У Зинаиды было такое состояние, будто она плыла. Она верила Шишкову. Он так щедро отдавал все ей, что нужно было для счастья.

Где-то на полустанке он купил раскрашенную деревянную ложку, преподнес ее Катьке и назидательно сказал Зинаиде:

— Итак, наш дом начинался с ложки…

Арефьев, которому Катька похвасталась ложкой, заметил:

— Хлебай, Катерина, этой ложкой, но только с разбором…

Следующая станция принесла в новый Зинаидин дом электрическую плитку.

Хозяйство вырастало, словно дом строился по ходу поезда. Зинаида ласково укоряла Шишкова, а тот только улыбался.

— Ну, прости. Знаю, сумасшедший я, но не могу остановиться. Все у меня теперь есть: жена, ребенок, будет и дом, но ненасытность такая… Родная, ты поймешь меня, ведь в каждой безделице я вижу подтверждение своему счастью. Поэтому не сердись, — он окинул взглядом ломившуюся от пакетов, кульков и свертков сетчатую полку.

Арефьев не уступал Шишкову. Он дарил Катьке зубные щетки, каждый раз забывая по-стариковски, что на прошлой станции он купил ей именно такую же щетку. Над ним все подтрунивали.

— Ладно. Ладно. Поживите с мое — посмотрим.

Зато Катька была рада каждой новой щетке и составляла из них цветик-семицветик: красную, желтую, прозрачную, белую. Словно длинные леденцы. Все создавало атмосферу солнечности. Арефьев, Шовкуненко и Надя, чем могли, стремились помочь рождавшемуся на их глазах счастью. Огонек они вскоре превратили в костер, возле которого приятно согревали свои усталые, озябшие души.

Когда Арефьев приходил в купе Шовкуненко поговорить, он, к удивлению своему, замечал, что Надя вносила в беседу что-то свое. И Арефьеву было приятно, что эта худенькая, но крепкая Надя их понимает.

— Григорий, у Надежды такие глаза, как посмотришь в них, так и застрянешь.

— Верно, старик, по себе сужу, — криво усмехнулся Шовкуненко.

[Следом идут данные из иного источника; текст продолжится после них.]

Lemma zero_pad_last_digit (w n : nat) :
  exists front c, zero_pad w n = front ++ [c] /\ is_digit c = true.
Proof.
  unfold zero_pad. cbv zeta.
  destruct (str_of_nat_digits n) as [Hne Hall].
  destruct (exists_last Hne) as (front & c & Heq). rewrite Heq in Hall |- *.
  rewrite forallb_app in Hall. apply andb_true_iff in Hall as [_ Hc].
  cbn in Hc. rewrite andb_true_r in Hc.
  exists (repeat 48%N (w - length (front ++ [c])) ++ front), c.
  split; [by rewrite <- app_assoc | exact Hc].
Qed.

(** The output file sits in the run directory under the stem of the
    audio file with [.md] appended. *)
Lemma output_path_spec (E : Env) (audio_file : str) :
  output_path E audio_file
  = output_dir E ++ [SLASH] ++ output_base audio_file ++ py_lit ".md".
Proof.
  unfold output_path, join2.
  assert (startswith (output_base audio_file ++ py_lit ".md") [SLASH] = false)
    as ->.
  { pose proof (output_base_no_slash audio_file) as Hb.
    destruct (output_base audio_file) as [|x b]; [reflexivity|].
    apply Forall_cons in Hb as [Hx _]. cbn [app startswith].
    destruct (N.eqb_spec SLASH x) as [<-|]; [done | reflexivity]. }
  unfold output_dir, strftime_run.
  destruct (zero_pad_last_digit 2 (dt_minute (now E))) as (front & c & -> & Hc).
  rewrite !app_assoc.
  set (pre := (((((_ ++ _) ++ _) ++ _) ++ _) ++ front)).
  assert (truthy (pre ++ [c]) = true) as -> by (by destruct pre).
  assert (endswith (pre ++ [c]) [SLASH] = false) as ->.
  { unfold endswith. rewrite rev_app_distr. cbn [rev app startswith].
    destruct (N.eqb_spec SLASH c) as [<-|]; [discriminate | reflexivity]. }
  cbn [negb orb]. by rewrite <- !app_assoc.
Qed.

(* ===================================================================== *)
(** ** The output of a successful run *)
(* ===================================================================== *)

(** C9. After a successful run the file [<stem>.md], where [<stem>] is
    the base name of the audio file without its extension, exists in the
    directory named [YYYYMMDD_HHMM] after the current time (seconds and
    below play no part), and holds exactly the heading ["# 要約: <stem>"],
    an empty line, and the summary: the content of the chat response,
    stripped. Whatever the path held before is replaced; no other file
    changes. *)
Theorem output_file_written (E : Env) (audio_file prompt_type : str)
    (fs : gmap str str) (ds : gset str) (s' : state) :
  script E audio_file prompt_type (initial fs ds) = (inr tt, s') ->
  let stem := fst (splitext (basename audio_file)) in
  let dir :=
    zero_pad 4 (dt_year (now E)) ++ zero_pad 2 (dt_month (now E))
      ++ zero_pad 2 (dt_day (now E)) ++ py_lit "_"
      ++ zero_pad 2 (dt_hour (now E)) ++ zero_pad 2 (dt_minute (now E)) in
  let md := dir ++ py_lit "/" ++ stem ++ py_lit ".md" in
  exists history transcript content choices,
    fst (transcribe_audio E audio_file (initial fs ds)) = inr transcript
    /\ chat E history
         (summary_request transcript (load_special_terms (script_file E) fs)
            prompt_type)
       = Some (Some content :: choices)
    /\ trace s'
       = history ++
         [ EvChatReturn (Some (Some content :: choices));
           EvPrint (py_lit "=== 文字起こし ===\n" ++ py_lit " " ++ transcript ++ [LF]);
           EvPrint (py_lit "\n=== 要約 ===\n" ++ py_lit " " ++ strip content ++ [LF]);
           EvMakedirs dir;
           EvOpenW md;
           EvFileWrite md (py_lit "# 要約: " ++ stem ++ py_lit "\n\n");
           EvFileWrite md (strip content);
           EvLog INFO ]
    /\ no_output history = true
    /\ files s' !! md
       = Some (py_lit "# 要約: " ++ stem ++ py_lit "\n\n" ++ strip content)
    /\ (forall p, p <> md -> files s' !! p = fs !! p)
    /\ dirs s' = {[dir]} ∪ ds.
Proof.
  intros Hrun stem dir md.
  pose proof (script_outcome E audio_file prompt_type fs ds) as Hcases.
  cbv zeta in Hcases. rewrite Hrun in Hcases. cbn [fst snd] in Hcases.
  destruct Hcases as
    [((exn & Hexn & _) & _)
    |(pre & transcript & content & choices & n
        & Htr & _ & Hchat & Hout & _ & Htrace & Hfs & Hds)]; [discriminate|].
  assert (output_path E audio_file = md) as Hmd by apply output_path_spec.
  exists pre, transcript, content, choices.
  unfold success_tail in Htrace. rewrite Hmd in Htrace, Hfs.
  split; [exact Htr|]. split; [exact Hchat|]. split; [exact Htrace|].
  split; [exact Hout|]. rewrite Hfs.
  split; [rewrite lookup_insert_eq; unfold output_content;
          by rewrite <- !app_assoc|].
  split; [intros p Hp; by rewrite lookup_insert_ne | exact Hds].
Qed.

Lemma output_file_written_witness :
  fst (script Sample.short_recording Sample.audio_path KEY_GENERAL
         (initial Sample.stale_output ∅)) = inr tt
  /\ files (snd (script Sample.short_recording Sample.audio_path KEY_GENERAL
                   (initial Sample.stale_output ∅)))
       !! py_lit "20240131_0905/standup.md"
     = Some (py_lit "# 要約: standup\n\n- decided: ship")
  /\ dirs (snd (script Sample.short_recording Sample.audio_path KEY_GENERAL
                  (initial Sample.stale_output ∅)))
     = {[ py_lit "20240131_0905" ]} ∪ ∅.
Proof.
  assert (script Sample.short_recording Sample.audio_path KEY_GENERAL
            (initial Sample.stale_output ∅)
          = (inr tt,
             snd (script Sample.short_recording Sample.audio_path KEY_GENERAL
                    (initial Sample.stale_output ∅)))) as Hrun
    by (vm_compute; reflexivity).
  destruct (output_file_written Sample.short_recording Sample.audio_path
              KEY_GENERAL Sample.stale_output ∅ _ Hrun)
    as (history & transcript & content & choices
          & _ & _ & _ & _ & _ & _ & Hdirs).
  split; [vm_compute; reflexivity|].
  split; [vm_compute; reflexivity | exact Hdirs].
Defined.

(* ===================================================================== *)
(** ** Further properties: the shapes of a transcription run *)
(* ===================================================================== *)

Lemma loop_run_events_kind (E : Env) (audio : AudioSegment) (ext tmp : str)
    h items texts stop evs :
  loop_run E audio ext tmp h items texts stop evs ->
  forallb in_chunk_loop evs = true.
Proof.
  intros Hrun.
  induction Hrun as [h|h it rest Hx|h it rest Hx Hw
                     |h it rest t texts stop evs Hx Hw Hrun IH];
    [reflexivity | reflexivity | reflexivity |].
  rewrite forallb_app, IH. reflexivity.
Qed.

(** The four ways [transcribe_audio] can run: no file, a small file, a
    file that does not decode, and the chunk loop. *)
Lemma transcribe_cases (E : Env) (path : str) (s : state) :
  (isfile E path = false
   /\ transcribe_audio E path s
      = (inl (SystemExit 1), add_events s [EvLog ERROR]))
  \/ (isfile E path = true /\ getsize E path <= threshold_bytes
      /\ exists resp,
           transcribe_audio E path s
           = (match resp with
              | Some text => inr text
              | None => inl APIError
              end,
              add_events s [EvLog INFO; EvTranscribeCall path;
                            EvTranscribeReturn resp]))
  \/ (isfile E path = true /\ threshold_bytes < getsize E path
      /\ (forall D, decode_audio E path <> Decoded D)
      /\ transcribe_audio E path s
         = (inl (SystemExit 1),
            add_events s [EvLog INFO; EvDecode path; EvLog ERROR]))
  \/ (isfile E path = true /\ threshold_bytes < getsize E path
      /\ exists D texts stop evs,
           decode_audio E path = Decoded D
           /\ loop_run E (whole_recording D) (snd (splitext (basename path)))
                (tmpdir E)
                (trace s ++ [EvLog INFO; EvDecode path; EvMkdtemp (tmpdir E)])
                (enumerate (py_range 0 D AUDIO_CHUNK_LENGTH_MS)) texts stop evs
           /\ transcribe_audio E path s
              = (match loop_result texts stop with
                 | inr transcripts => inr (join CHUNK_SEPARATOR transcripts)
                 | inl e => inl e
                 end,
                 add_events s
                   ([EvLog INFO; EvDecode path; EvMkdtemp (tmpdir E)]
                      ++ evs ++ [EvRmtree (tmpdir E)]))).
Proof.
  destruct (isfile E path) eqn:Hf.
  - right.
    destruct (Z_le_gt_dec (getsize E path) threshold_bytes) as [Hle|Hgt].
    + left. split; [reflexivity|]. split; [exact Hle|].
      rewrite (transcribe_small E path s Hf Hle).
      exists (whisper E (trace s ++ [EvLog INFO; EvTranscribeCall path]) path).
      by destruct (whisper E _ path).
    + right. apply Z.gt_lt in Hgt.
      destruct (decode_audio E path) as [D| |] eqn:Hd.
      * right. split; [reflexivity|]. split; [exact Hgt|].
        destruct (transcribe_chunked E path D s Hf Hgt Hd)
          as (texts & stop & evs & Hloop & Heq).
        by exists D, texts, stop, evs.
      * left. split; [reflexivity|]. split; [exact Hgt|].
        assert (forall D, decode_audio E path <> Decoded D) as Hno
          by (intros D; rewrite Hd; discriminate).
        rewrite Hd in Hno. split; [exact Hno|].
        apply transcribe_undecodable; [exact Hf | exact Hgt|].
        intros D. rewrite Hd. discriminate.
      * left. split; [reflexivity|]. split; [exact Hgt|].
        assert (forall D, decode_audio E path <> Decoded D) as Hno
          by (intros D; rewrite Hd; discriminate).
        rewrite Hd in Hno. split; [exact Hno|].
        apply transcribe_undecodable; [exact Hf | exact Hgt|].
        intros D. rewrite Hd. discriminate.
  - left. split; [reflexivity|]. by apply transcribe_missing.
Qed.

Шовкуненко знал — теперь Надя никогда не уйдет от него. Они связаны работой.

И он был рад этому. И вместе с Шишковым пытался, насколько это было возможно, окунуть себя в клубящуюся, манящую купель нового бытия.

— Едут артисты! — приятно было услышать за спиной в узком вагонном коридоре.

И еще вечер в вагоне прошел тихо, а наутро стряслось событие, взволновавшее всех. На полустанке Шишков побежал за яблоками. Пока ссыпали яблоки в корзину, прозвучало сразу три звонка. Шишков протянул за яблоки деньги. Женщина торопливо стала менять сторублевку у товарок. Поезд медленно запыхтел, зашевелился, поехал. Зинаида, нервничая, закричала. Арефьев подошел к окну. В это время окно смазало базар, и в нем быстро-быстро замелькали дома, лес.

— Поехали! Я же говорила, что этим кончится. Хоть одну минуту, а он выскакивает что-нибудь купить.

— Не отстанет, — успокаивал ее Арефьев и обратился к вошедшему проводнику: — Как там, наш сел, вы не видели?

— Кажется, в восьмом вагоне.

Шишкова ждали, но шло время, а он не появлялся. Проехали остановку, короткую и незаметную, как разъезд. Шишков не приходил. Шовкуненко пошел по вагонам. Шишков был рядом, он не дошел всего лишь двух вагонов. Он сидел в крохотном купе проводников и, улыбнувшись узкой полоской синих губ, устало пробормотал:

— Я от поезда не отстал, я от яблок убежал, а до вас дойти сил не было.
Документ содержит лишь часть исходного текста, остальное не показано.